Dataset records below:

(* ===== verification/ServeSafety.v ===== *)
(** * Requests, callbacks and shutdown keep the handler's invariant

    [harmless]: the program can run in any goroutine, whatever that goroutine
    holds and the others do.  Every exported operation is harmless, and so is
    [ServeHTTP] when the hub's callbacks are; the admission protocol between
    [addConnection] and [Shutdown] is what the proofs are about. *)

From Stdlib Require Import Ascii String.
From S2P Require Import Prelude GoStd GoText Errors Protocol Framing Proc Locks Connection.
From S2P Require Import ConnectionInv ConnectionSafety ConnectionWriter ConnectionProps.
From S2P Require Import Registry RegistryProps RegistryLocks RegistryCalls RegistryMoves.
From S2P Require Import Batch Dispatcher Config Handler HandlerInv HandlerSafety Serve.

Local Open Scope Z_scope.
Local Open Scope go_scope.

Section harmless.
Context {M : Type → Type} `{!ShardMap M} `{!ShardMapLaws M} {P : Type} `{!SlicePool P}.
Context {V PF : Type} `{!ExternalCodecs V} `{!SlicePool PF} `{!SlicePoolLaws PF} {F R : Type}.
Context (Conn : ptr → connInfo) (fmt_p : ptr → string) (h : handlerSettings R V).
Context (W : gset ptr).

Local Abbreviation state := (hstate M P V PF F).
Local Abbreviation Mo := (proc (hstate M P V PF F)).
Local Abbreviation HI := (HI (F := F) Conn fmt_p W).
Local Abbreviation Ends := (Ends (F := F) Conn fmt_p W).

Implicit Types s : state.
Implicit Types L t fr : list htok.

Definition harmless {A} (p : Mo A) : Prop :=
  ∀ t B (g : A → Mo B), (∀ a, Ends t (g a)) → Ends t (proc_bind g p).

(** ** Composition *)

Lemma ends_assoc {A B C} t (p : Mo A) (f : A → Mo B) (g : B → Mo C) :
  Ends t (proc_bind (λ a, proc_bind g (f a)) p) → Ends t (proc_bind g (proc_bind f p)).
Proof.
  revert t. induction p as [a|X f0 k IH]; intros t H; [done|].
  intros s fr HI0 x s' Hin. destruct (H s fr HI0 x s' Hin) as (? & t' & ? & ?).
  split; [done|]. exists t'. split; [done|]. by apply IH.
Qed.

Lemma harmless_ret {A} (a : A) : harmless (Ret a).
Proof. intros t B g Hg. apply Hg. Qed.

Lemma harmless_bind {A B} (p : Mo A) (g : A → Mo B) :
  harmless p → (∀ a, harmless (g a)) → harmless (proc_bind g p).
Proof. intros Hp Hg t C k Hk. apply ends_assoc, Hp. intros a. by apply Hg. Qed.

(** After a program, only the results it can have matter. *)
Lemma harmless_bind_yields {A B} (Q : A → Prop) `{∀ a, Decision (Q a)} (p : Mo A) (g : A → Mo B) :
  harmless p → yields Q p → (∀ a, Q a → harmless (g a)) → harmless (proc_bind g p).
Proof.
  intros Hp Hy Hg t C k Hk. apply ends_assoc.
  apply (safe_bind_yields _ _ Q _ _ _ _
    (λ a, if decide (Q a) then proc_bind k (g a) else atomic (λ _, []))); [done| |].
  - intros a Ha. by rewrite decide_True.
  - apply Hp. intros a. case_decide; [by apply Hg|]. by intros s fr _ x s' ?%not_elem_of_nil.
Qed.

Lemma harmless_for_each {A} (l : list A) (body : A → Mo unit) :
  (∀ a, harmless (body a)) → harmless (for_each l body).
Proof.
  intros Hb. induction l as [|a l IH]; cbn [for_each]; [apply harmless_ret|].
  by apply harmless_bind.
Qed.

Lemma ends_bind_ret {A} t (p : Mo A) : Ends t (proc_bind Ret p) → Ends t p.
Proof.
  revert t. induction p as [a|X f k IH]; intros t Hr; [done|].
  intros s fr HI0 x s' Hin. destruct (Hr s fr HI0 x s' Hin) as (? & t' & ? & ?).
  split; [done|]. exists t'. split; [done|]. by apply IH.
Qed.

Lemma harmless_Ends {A} t (p : Mo A) : harmless p → hended t → Ends t p.
Proof. intros Hp Ht. apply ends_bind_ret, Hp. by intros a. Qed.

(** ** One action *)

Lemma harmless_quiet {X} (f : state → list (X * state)) :
  (∀ s x s', (x, s') ∈ f s → quiet s s') → harmless (atomic f).
Proof. intros Hf t B g Hg. by apply ends_quiet. Qed.

Lemma harmless_reads {X} (f : state → X) : harmless (reads f).
Proof. intros t B g Hg. by apply ends_reads. Qed.

Lemma harmless_modify (f : state → state) : (∀ s, quiet s (f s)) → harmless (modify f).
Proof. intros Hf t B g Hg. by apply ends_modify. Qed.

Lemma harmless_emit e : harmless (emit e).
Proof. by apply harmless_modify. Qed.

(** A program on a part of the store the invariant does not read. *)
Lemma harmless_lift {S A} (get : state → option S) (put : S → state → state) (p : proc S A) :
  (∀ v s, quiet s (put v s)) → harmless (lift get put p).
Proof.
  intros Hput. induction p as [a|X f k IH]; [apply harmless_ret|].
  intros t B g Hg. cbn. apply ends_quiet; [|intros x; by apply IH].
  intros s x s' Hin. destruct (get s) as [v|]; [|set_solver].
  apply list_elem_of_fmap in Hin as ([y v'] & [= -> ->] & _). apply Hput.
Qed.

(** The keys of the connections in the registry are distinct. *)
Context (Hkeys : ∀ c c', c ∈ W → c' ∈ W → connectionKey Conn fmt_p c = connectionKey Conn fmt_p c' → c = c').

Lemma harmless_registry {A} (p : proc (rstate M P) A) :
  lsafe (RI Conn fmt_p) rank (λ _ (t : list rtok), t = []) [] p → always Shrinks p → harmless (on_registry p).
Proof.
  intros Hp Hsh t B g Hg. apply (ends_registry Conn fmt_p W Hkeys _ [] t p g Hp); [by left|].
  by intros a t0 ->.
Qed.

Lemma harmless_conn {A} c (p : proc (cstate V PF) A) :
  safe Inv Grows (λ _ (t : list tok), t = []) [] p → harmless (on_conn c p).
Proof.
  intros Hp t B g Hg. apply (ends_conn Conn fmt_p W c _ [] t p g Hp). by intros a t0 ->.
Qed.

(** ** What a goroutine may forget *)

Lemma ends_forget {B} a t (p : Mo B) : leftover a → Ends t p → Ends (a :: t) p.
Proof.
  intros Ha Hp. eapply ends_perm; [symmetry; apply Permutation_cons_append|].
  eapply safe_mono; [by apply safe_frame|]. intros b t' (t0 & -> & Ht0).
  apply Forall_app. split; [done|]. by constructor.
Qed.
End harmless.

Create HintDb harmless.

(** Composition, by the shape of the program. *)
Ltac harmless :=
  repeat first
    [ apply harmless_ret
    | apply harmless_reads
    | apply harmless_emit
    | match goal with |- forall _, _ => intro; cbn beta end
    | (apply harmless_modify; intros; done)
    | solve [eauto with harmless]
    | apply harmless_bind
    | apply harmless_for_each
    | case_match ].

End of Dataset records.

Output the full set of entries exactly as they were given.

Exercise output:
(* ===== verification/ServeSafety.v ===== *)
(** * Requests, callbacks and shutdown keep the handler's invariant

    [harmless]: the program can run in any goroutine, whatever that goroutine
    holds and the others do.  Every exported operation is harmless, and so is
    [ServeHTTP] when the hub's callbacks are; the admission protocol between
    [addConnection] and [Shutdown] is what the proofs are about. *)

From Stdlib Require Import Ascii String.
From S2P Require Import Prelude GoStd GoText Errors Protocol Framing Proc Locks Connection.
From S2P Require Import ConnectionInv ConnectionSafety ConnectionWriter ConnectionProps.
From S2P Require Import Registry RegistryProps RegistryLocks RegistryCalls RegistryMoves.
From S2P Require Import Batch Dispatcher Config Handler HandlerInv HandlerSafety Serve.

Local Open Scope Z_scope.
Local Open Scope go_scope.

Section harmless.
Context {M : Type → Type} `{!ShardMap M} `{!ShardMapLaws M} {P : Type} `{!SlicePool P}.
Context {V PF : Type} `{!ExternalCodecs V} `{!SlicePool PF} `{!SlicePoolLaws PF} {F R : Type}.
Context (Conn : ptr → connInfo) (fmt_p : ptr → string) (h : handlerSettings R V).
Context (W : gset ptr).

Local Abbreviation state := (hstate M P V PF F).
Local Abbreviation Mo := (proc (hstate M P V PF F)).
Local Abbreviation HI := (HI (F := F) Conn fmt_p W).
Local Abbreviation Ends := (Ends (F := F) Conn fmt_p W).

Implicit Types s : state.
Implicit Types L t fr : list htok.

Definition harmless {A} (p : Mo A) : Prop :=
  ∀ t B (g : A → Mo B), (∀ a, Ends t (g a)) → Ends t (proc_bind g p).

(** ** Composition *)

Lemma ends_assoc {A B C} t (p : Mo A) (f : A → Mo B) (g : B → Mo C) :
  Ends t (proc_bind (λ a, proc_bind g (f a)) p) → Ends t (proc_bind g (proc_bind f p)).
Proof.
  revert t. induction p as [a|X f0 k IH]; intros t H; [done|].
  intros s fr HI0 x s' Hin. destruct (H s fr HI0 x s' Hin) as (? & t' & ? & ?).
  split; [done|]. exists t'. split; [done|]. by apply IH.
Qed.

Lemma harmless_ret {A} (a : A) : harmless (Ret a).
Proof. intros t B g Hg. apply Hg. Qed.

Lemma harmless_bind {A B} (p : Mo A) (g : A → Mo B) :
  harmless p → (∀ a, harmless (g a)) → harmless (proc_bind g p).
Proof. intros Hp Hg t C k Hk. apply ends_assoc, Hp. intros a. by apply Hg. Qed.

(** After a program, only the results it can have matter. *)
Lemma harmless_bind_yields {A B} (Q : A → Prop) `{∀ a, Decision (Q a)} (p : Mo A) (g : A → Mo B) :
  harmless p → yields Q p → (∀ a, Q a → harmless (g a)) → harmless (proc_bind g p).
Proof.
  intros Hp Hy Hg t C k Hk. apply ends_assoc.
  apply (safe_bind_yields _ _ Q _ _ _ _
    (λ a, if decide (Q a) then proc_bind k (g a) else atomic (λ _, []))); [done| |].
  - intros a Ha. by rewrite decide_True.
  - apply Hp. intros a. case_decide; [by apply Hg|]. by intros s fr _ x s' ?%not_elem_of_nil.
Qed.

Lemma harmless_for_each {A} (l : list A) (body : A → Mo unit) :
  (∀ a, harmless (body a)) → harmless (for_each l body).
Proof.
  intros Hb. induction l as [|a l IH]; cbn [for_each]; [apply harmless_ret|].
  by apply harmless_bind.
Qed.

Lemma ends_bind_ret {A} t (p : Mo A) : Ends t (proc_bind Ret p) → Ends t p.
Proof.
  revert t. induction p as [a|X f k IH]; intros t Hr; [done|].
  intros s fr HI0 x s' Hin. destruct (Hr s fr HI0 x s' Hin) as (? & t' & ? & ?).
  split; [done|]. exists t'. split; [done|]. by apply IH.
Qed.

Lemma harmless_Ends {A} t (p : Mo A) : harmless p → hended t → Ends t p.
Proof. intros Hp Ht. apply ends_bind_ret, Hp. by intros a. Qed.

(** ** One action *)

Lemma harmless_quiet {X} (f : state → list (X * state)) :
  (∀ s x s', (x, s') ∈ f s → quiet s s') → harmless (atomic f).
Proof. intros Hf t B g Hg. by apply ends_quiet. Qed.

Lemma harmless_reads {X} (f : state → X) : harmless (reads f).
Proof. intros t B g Hg. by apply ends_reads. Qed.

Lemma harmless_modify (f : state → state) : (∀ s, quiet s (f s)) → harmless (modify f).
Proof. intros Hf t B g Hg. by apply ends_modify. Qed.

Lemma harmless_emit e : harmless (emit e).
Proof. by apply harmless_modify. Qed.

(** A program on a part of the store the invariant does not read. *)
Lemma harmless_lift {S A} (get : state → option S) (put : S → state → state) (p : proc S A) :
  (∀ v s, quiet s (put v s)) → harmless (lift get put p).
Proof.
  intros Hput. induction p as [a|X f k IH]; [apply harmless_ret|].
  intros t B g Hg. cbn. apply ends_quiet; [|intros x; by apply IH].
  intros s x s' Hin. destruct (get s) as [v|]; [|set_solver].
  apply list_elem_of_fmap in Hin as ([y v'] & [= -> ->] & _). apply Hput.
Qed.

(** The keys of the connections in the registry are distinct. *)
Context (Hkeys : ∀ c c', c ∈ W → c' ∈ W → connectionKey Conn fmt_p c = connectionKey Conn fmt_p c' → c = c').

Lemma harmless_registry {A} (p : proc (rstate M P) A) :
  lsafe (RI Conn fmt_p) rank (λ _ (t : list rtok), t = []) [] p → always Shrinks p → harmless (on_registry p).
Proof.
  intros Hp Hsh t B g Hg. apply (ends_registry Conn fmt_p W Hkeys _ [] t p g Hp); [by left|].
  by intros a t0 ->.
Qed.

Lemma harmless_conn {A} c (p : proc (cstate V PF) A) :
  safe Inv Grows (λ _ (t : list tok), t = []) [] p → harmless (on_conn c p).
Proof.
  intros Hp t B g Hg. apply (ends_conn Conn fmt_p W c _ [] t p g Hp). by intros a t0 ->.
Qed.

(** ** What a goroutine may forget *)

Lemma ends_forget {B} a t (p : Mo B) : leftover a → Ends t p → Ends (a :: t) p.
Proof.
  intros Ha Hp. eapply ends_perm; [symmetry; apply Permutation_cons_append|].
  eapply safe_mono; [by apply safe_frame|]. intros b t' (t0 & -> & Ht0).
  apply Forall_app. split; [done|]. by constructor.
Qed.
End harmless.

Create HintDb harmless.

(** Composition, by the shape of the program. *)
Ltac harmless :=
  repeat first
    [ apply harmless_ret
    | apply harmless_reads
    | apply harmless_emit
    | match goal with |- forall _, _ => intro; cbn beta end
    | (apply harmless_modify; intros; done)
    | solve [eauto with harmless]
    | apply harmless_bind
    | apply harmless_for_each
    | case_match ].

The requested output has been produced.